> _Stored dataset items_
Lemma calm_handleWaitlistConfirm p s : calm (fun _ => True) (handleWaitlistConfirm p s).
Proof.
  unfold handleWaitlistConfirm. destruct (journey s); [|calm_leaf]. destruct (wallet_of p) as [addr|]; [|calm_leaf].
  destruct (otpSent s); cbn [negb]; [|calm_leaf]. case_bool_decide; [calm_leaf|]. destruct (has_text _); cbn [negb]; [|calm_leaf].
  apply calm_catch; [done| |intros e; calm_leaf]. apply upholds_bind; [done|by apply calm_locked|]. intros _.
  eapply gives_bind; [by apply gives_verify_otp|]. intros [data|]; [|apply upholds_return].
  apply (upholds_weaken _ (grounds data)); [by intros t Ht; apply Ht|]. apply upholds_notes; [apply lasting_grounds|].
  intros t Ht Hg. by apply update_if_ok.
Qed.

(** Access is only said to be given on such an answer. *)
Lemma gives_access_answer K body ans res : lasting K ->
  (forall t, K t -> answered "/loan/verify" body ans t) -> ans_authFailed ans = false -> ans_res ans = Some res ->
  gives access_ok K (fun t b => b = true -> granted_in t) (access_answer res).
Proof.
  intros HK Hans Ha Hr. unfold access_answer. destruct (ok_status (res_status res)) eqn:Hs; cbn [negb].
  - apply gives_read_json; [done|]. destruct (access_granted (json_of res)) eqn:Hg; [|by apply gives_done].
    apply gives_return. intros t Ht _. destruct (Hans t Ht) as (g & Hin & ->). eexists. split; [exact Hin|]. left.
    by eexists _, ans, res.
  - apply gives_text; [done|]. intros text. destruct (isSelfRequiredProblem _ _); by apply gives_done.
Qed.

Lemma lasting_post path body ans : lasting (fun t : list flow_event => True /\ answered path body ans t).
Proof. apply lasting_and; [done|apply lasting_answered]. Qed.

Lemma gives_verify_attempts p addr n k : Z.of_nat n = 4 - k -> (0 < n)%nat ->
  gives access_ok (fun _ => True) (fun t b => b = true -> granted_in t) (verify_attempts p addr n k).
Proof.
  revert k. induction n as [|n IH]; intros k Hk Hn; [lia|]. cbn [verify_attempts]. apply gives_post_within; [done|]. intros ans.
  pose proof (lasting_post "/loan/verify" (verify_body p addr) ans) as HK.
  destruct (ans_authFailed ans) eqn:Ha; [apply gives_done; [done|by rewrite locked_app, locked_sign_in|done]|].
  destruct (ans_res ans) as [res|] eqn:Hr; [by eapply gives_access_answer; [|intros t [_ ?]| |]|].
  destruct (k <? 3) eqn:E; bool_to_prop; [|by apply gives_done].
  eapply (gives_bind _ _ (fun _ _ => True)); [|intros _; apply IH; lia].
  eapply (upholds_weaken _ (fun _ => True)); [done|]. apply upholds_note; [done|]. intros t Ht _. by apply access_ok_locked.
Qed.

Lemma calm_refresh K : lasting K -> calm K refresh_contracts.
Proof.
  intros HK. apply upholds_bind; [done| |intros _; apply upholds_return]. apply upholds_settle.
  eapply gives_mono; [| |apply gives_ask; [exact HK|]]; [done|done|]. intros t r Ht _. by apply access_ok_locked.
Qed.

(** What unlocks, after access was given. *)
Lemma calm_unlocked b es : calm (fun t => b = true -> granted_in t)
  (if negb b then Return tt else _ ← notes es; refresh_contracts).
Proof.
  destruct b; cbn [negb]; [|apply upholds_return]. apply (upholds_weaken _ granted_in); [auto|]. pose proof lasting_granted as HK.
  apply upholds_bind; [done| |intros _; by apply calm_refresh]. apply upholds_notes; [done|]. intros t. apply access_ok_granted.
Qed.

Lemma calm_work_step s addr : calm (fun _ => True) (work_step s addr).
Proof.
  unfold work_step. destruct (has_text _); [|apply upholds_return]. apply upholds_bind; [done| |intros _; apply upholds_return].
  apply upholds_settle. eapply gives_mono; [| |apply gives_ask; [apply lasting_true|]]; [done|done|].
  intros t r Ht _. by apply access_ok_locked.
Qed.

Lemma calm_access_steps p s addr j : calm (fun _ => True) (access_steps p s addr j).
Proof.
  apply upholds_bind; [done|apply calm_otp_step|]. intros [|]; cbn [negb]; [|apply upholds_return].
  destruct (_ && _); [by apply calm_locked|]. apply upholds_bind; [done|apply calm_work_step|]. intros _.
  eapply gives_bind; [by apply gives_verify_attempts; [|lia]|]. intros b. apply calm_unlocked.
Qed.

Lemma calm_handleEarlyAccessStart p s : calm (fun _ => True) (handleEarlyAccessStart p s).
Proof.
  apply upholds_bind; [done|by apply calm_claim|]. intros [|]; cbn [negb]; [|apply upholds_return].
  apply calm_catch; [done| |intros e; calm_leaf]. destruct (wallet_of p) as [addr|]; [|calm_leaf].
  destruct (journey s) as [j|]; [|calm_leaf]. apply upholds_bind; [done| |intros _; apply calm_access_steps].
  apply calm_locked; [done|]. by destruct (d_requiresWaitlistOtp j).
Qed.

Lemma calm_handleEarlyAccessFromWaitlist p : calm (fun _ => True) (handleEarlyAccessFromWaitlist p).
Proof.
  unfold handleEarlyAccessFromWaitlist. destruct (wallet_of p) as [addr|]; [|apply upholds_return].
  apply upholds_finally; [done|intros t Ht _; by apply access_ok_locked|]. apply upholds_bind; [done|by apply calm_locked|]. intros _.
  apply gives_post_within; [done|]. intros ans. pose proof (lasting_post "/loan/verify" (verify_body p addr) ans) as HK.
  destruct (ans_authFailed ans) eqn:Ha; [by apply calm_locked|]. destruct (ans_res ans) as [res|] eqn:Hr; [|by apply calm_locked].
  eapply gives_bind; [by eapply gives_access_answer; [|intros t [_ ?]| |]|]. intros b. apply calm_unlocked.
Qed.

(** *** Effects *)

Lemma calm_get_user f w (k : Data -> proc (list flow_event) unit) :
  (forall data, calm (grounds (Some data)) (k data)) -> calm (fun _ => True) (data ← ask f (FGetUser w); k data).
Proof.
  intros Hk. eapply gives_bind; [apply gives_ask; [done|]; intros t r Ht _; by apply access_ok_locked|].
  intros data. eapply upholds_weaken, Hk. intros t (_ & g & Hin & ->) d [= <-] Hv. eexists. split; [exact Hin|]. right. exists data. eauto.
Qed.

Lemma calm_fetchJourney run addr : calm (fun _ => True) (fetchJourney run addr).
Proof.
  apply upholds_bind; [done|by apply calm_locked|]. intros _. apply upholds_finally_do; [done| |].
  - intros t Ht _. by destruct (cancelled run t); apply access_ok_locked.
  - apply upholds_try; [done| |].
    + apply calm_get_user. intros data. apply upholds_change; [apply lasting_grounds|]. intros t Ht Hg.
      destruct (cancelled run t); [by apply access_ok_locked|]. rewrite <- (app_nil_r (updateJourneyFromResponse _)).
      apply update_ok; [done|by apply Hg|done].
    + intros e. apply calm_change; [done|]. intros t. by destruct (cancelled run t); [|apply locked_fetch_failed].
Qed.

Lemma calm_refreshJourney p : calm (fun _ => True) (refreshJourney p).
Proof.
  unfold refreshJourney. cbn zeta. destruct (match normalizeWalletAddress (p_connectedAddress p) _ with Some w => _ | None => _ end);
    [|apply upholds_return]. apply upholds_try; [done| |intros e; apply upholds_return].
  apply calm_get_user. intros data. apply upholds_notes; [apply lasting_grounds|]. intros t Ht Hg.
  rewrite <- (app_nil_r (updateJourneyFromResponse _)). apply update_ok; [done|by apply Hg|done].
Qed.

Lemma calm_act a : calm (fun _ => True) (act a).
Proof.
  destruct a as [p|run p|run|p s|s|p|p s|p s|p s|p s|p s|p s|e|c|w| |b]; cbn [act].
  - by apply calm_locked.
  - unfold fetch_effect. destruct (wallet_of p); [|by apply calm_locked].
    destruct (p_readyUser p); [apply calm_fetchJourney|apply upholds_return].
  - by apply calm_locked.
  - apply calm_locked; [done|apply locked_ready].
  - apply calm_change; [done|]. intros t. apply locked_otp.
  - apply calm_refreshJourney.
  - apply upholds_bind; [done|apply calm_handleSendOtp|]. intros _. apply upholds_return.
  - apply upholds_bind; [done|apply calm_handleWaitlistSendOtp|]. intros _. apply upholds_return.
  - apply calm_handleAcceptTerms.
  - apply calm_handleEarlyAccessStart.
  - apply calm_handleWaitlistConfirm.
  - unfold auto_effect. destruct (auto_start p s); cbn [negb]; [|apply upholds_return].
    apply upholds_bind; [done|by apply calm_claim|]. intros [|]; cbn [negb]; [|apply upholds_return]. apply calm_handleEarlyAccessFromWaitlist.
  - by apply calm_locked.
  - by apply calm_locked.
  - by apply calm_locked.
  - by apply calm_locked.
  - by apply calm_locked.
Qed.

(** What is set was set. *)
Lemma value_of_event (set : flow_event -> bool -> bool) t :
  value_of set false t = true -> exists e, e ∈ t /\ set e false = true.
Proof.
  induction t as [|e t IH] using rev_ind; [done|]. rewrite value_of_app. cbn. intros H.
  destruct (value_of set false t) eqn:E.
  - destruct (IH eq_refl) as (e' & ? & ?). exists e'. split; [apply elem_of_app; by left|done].
  - exists e. split; [apply elem_of_app; right; by apply list_elem_of_singleton|done].
Qed.

Lemma unlocked_granted t : access_ok t -> unlockedBorrow t || isVerified t = true -> granted_in t.
Proof.
  intros Ht Hu. assert (exists e, e ∈ t /\ unlocks e = true) as (e & He & Hue).
  { apply orb_prop in Hu as [H|H]; destruct (value_of_event _ _ H) as (e & ? & ?); exists e; (split; [done|]); by destruct e. }
  apply list_elem_of_split in He as (t1 & t2 & ->). destruct (Ht t1 e t2 eq_refl Hue) as (g & Hg & ?).
  exists g. split; [apply elem_of_app; by left|done].
Qed.

(** C27. However the handlers, the effects and the user interleave, from whatever renders
    the handlers were made in, and whatever the backend answers: the user is shown as
    verified, and borrowing is unlocked, only after the backend said that the user is
    verified or gave access. *)
Theorem unlocked_by_backend (actions : list flow_action) (c : pool (list flow_event) unit)
    (Hrun : steps pool_step (map act actions, []) c) :
  access_ok (snd c) /\ (unlockedBorrow (snd c) || isVerified (snd c) = true -> granted_in (snd c)).
Proof.
  assert (Hok : access_ok (snd c)).
  { eapply (upholds_pool access_ok _ [] c); [exact Hrun|apply Forall_map, Forall_true, calm_act|apply grounded_nil]. }
  split; [done|]. by apply unlocked_granted.
Qed.

(** ** Journeys that arrive late *)

(** After its cleanup a run of the effect sets nothing, whatever the answer. *)
Lemma late_answer_dropped run es t : cancelled run t = true -> snd (Async.run (unless_cancelled run es) t) = t.
Proof. intros H. unfold unless_cancelled, change. rewrite run_await. cbn. by rewrite H, app_nil_r. Qed.

(** ** The order of the requests *)

Definition asks_access (e : flow_event) : bool := match e with FPost path _ _ => bool_decide (path = "/loan/verify"%string) | _ => false end.

(** The code of the e-mail was taken. *)
Definition otp_taken (e : flow_event) : Prop :=
  exists body ans res, e = FPost "/user/verify-otp" body (Ok ans) /\ ans_authFailed ans = false /\ ans_res ans = Some res /\
    ok_status (res_status res) = true.

Definition attempts_of (cs : list flow_event) : nat := length (List.filter asks_access cs).

Lemma attempts_app cs cs' : attempts_of (cs ++ cs') = (attempts_of cs + attempts_of cs')%nat.
Proof. unfold attempts_of. by rewrite List.filter_app, length_app. Qed.

Definition silent (cs : list flow_event) : bool := forallb (fun e => negb (asks_access e)) cs.

Lemma silent_attempts cs : silent cs = true -> attempts_of cs = O.
Proof. induction cs as [|e cs IH]; cbn; [done|]. unfold attempts_of. cbn. by destruct (asks_access e); cbn; [|apply IH]. Qed.

Lemma silent_app cs cs' : silent (cs ++ cs') = silent cs && silent cs'.
Proof. apply forallb_app. Qed.

(** *** The steps *)

Definition quiet {A} (p : proc (list flow_event) A) : Prop := emits (fun cs _ => silent cs = true) p.

Lemma silent_bind {A B} (p : proc (list flow_event) A) (k : A -> proc (list flow_event) B) :
  quiet p -> (forall a, quiet (k a)) -> quiet (p ≫= k).
Proof.
  intros Hp Hk. apply emits_bind. eapply emits_mono; [|exact Hp]. intros cs [a|e] Hcs; [|done].
  eapply emits_mono; [|apply Hk]. intros cs' r Hcs'. by rewrite silent_app, Hcs, Hcs'.
Qed.

Lemma silent_settle {A} (p : proc (list flow_event) A) : quiet p -> quiet (settle p).
Proof. intros H. by apply emits_settle. Qed.

Lemma silent_notes es : silent es = true -> quiet (notes es).
Proof. intros H. by apply emits_notes. Qed.

Lemma silent_return {A} (a : A) : quiet (Return a).
Proof. by apply emits_return. Qed.

Lemma silent_done {A} es (a : A) : silent es = true -> quiet (done_with es a).
Proof. intros H. apply silent_bind; [by apply silent_notes|]. intros _. apply silent_return. Qed.

Lemma silent_look {A} (f : list flow_event -> A) : quiet (look f).
Proof. by apply emits_look. Qed.

Lemma silent_sign_in p : silent (sign_in p) = true.
Proof. unfold sign_in. by destruct (p_isMiniApp p). Qed.

Lemma silent_update d : silent (updateJourneyFromResponse d) = true.
Proof.
  unfold updateJourneyFromResponse, applyJourneyStats. rewrite !silent_app. cbn.
  by destruct (has_text (d_email d)), (d_phoneVerified d), (has_text (d_workType d)), (d_isVerified d).
Qed.

Lemma silent_if_journey data : silent (update_if_journey data) = true.
Proof. destruct data as [d|]; cbn; [destruct (has_text _); [apply silent_update|done]|done]. Qed.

> _WHAT THE EXERCISE ASKS_
Please copy, exactly and with nothing else, the lines above beginning at the line that has "destruct (p_readyUser p);" and ending with the line that has "- unfold auto_effect.".

> _ANSWER TO THE PROBLEM_
    destruct (p_readyUser p); [apply calm_fetchJourney|apply upholds_return].
  - by apply calm_locked.
  - apply calm_locked; [done|apply locked_ready].
  - apply calm_change; [done|]. intros t. apply locked_otp.
  - apply calm_refreshJourney.
  - apply upholds_bind; [done|apply calm_handleSendOtp|]. intros _. apply upholds_return.
  - apply upholds_bind; [done|apply calm_handleWaitlistSendOtp|]. intros _. apply upholds_return.
  - apply calm_handleAcceptTerms.
  - apply calm_handleEarlyAccessStart.
  - apply calm_handleWaitlistConfirm.
  - unfold auto_effect. destruct (auto_start p s); cbn [negb]; [|apply upholds_return].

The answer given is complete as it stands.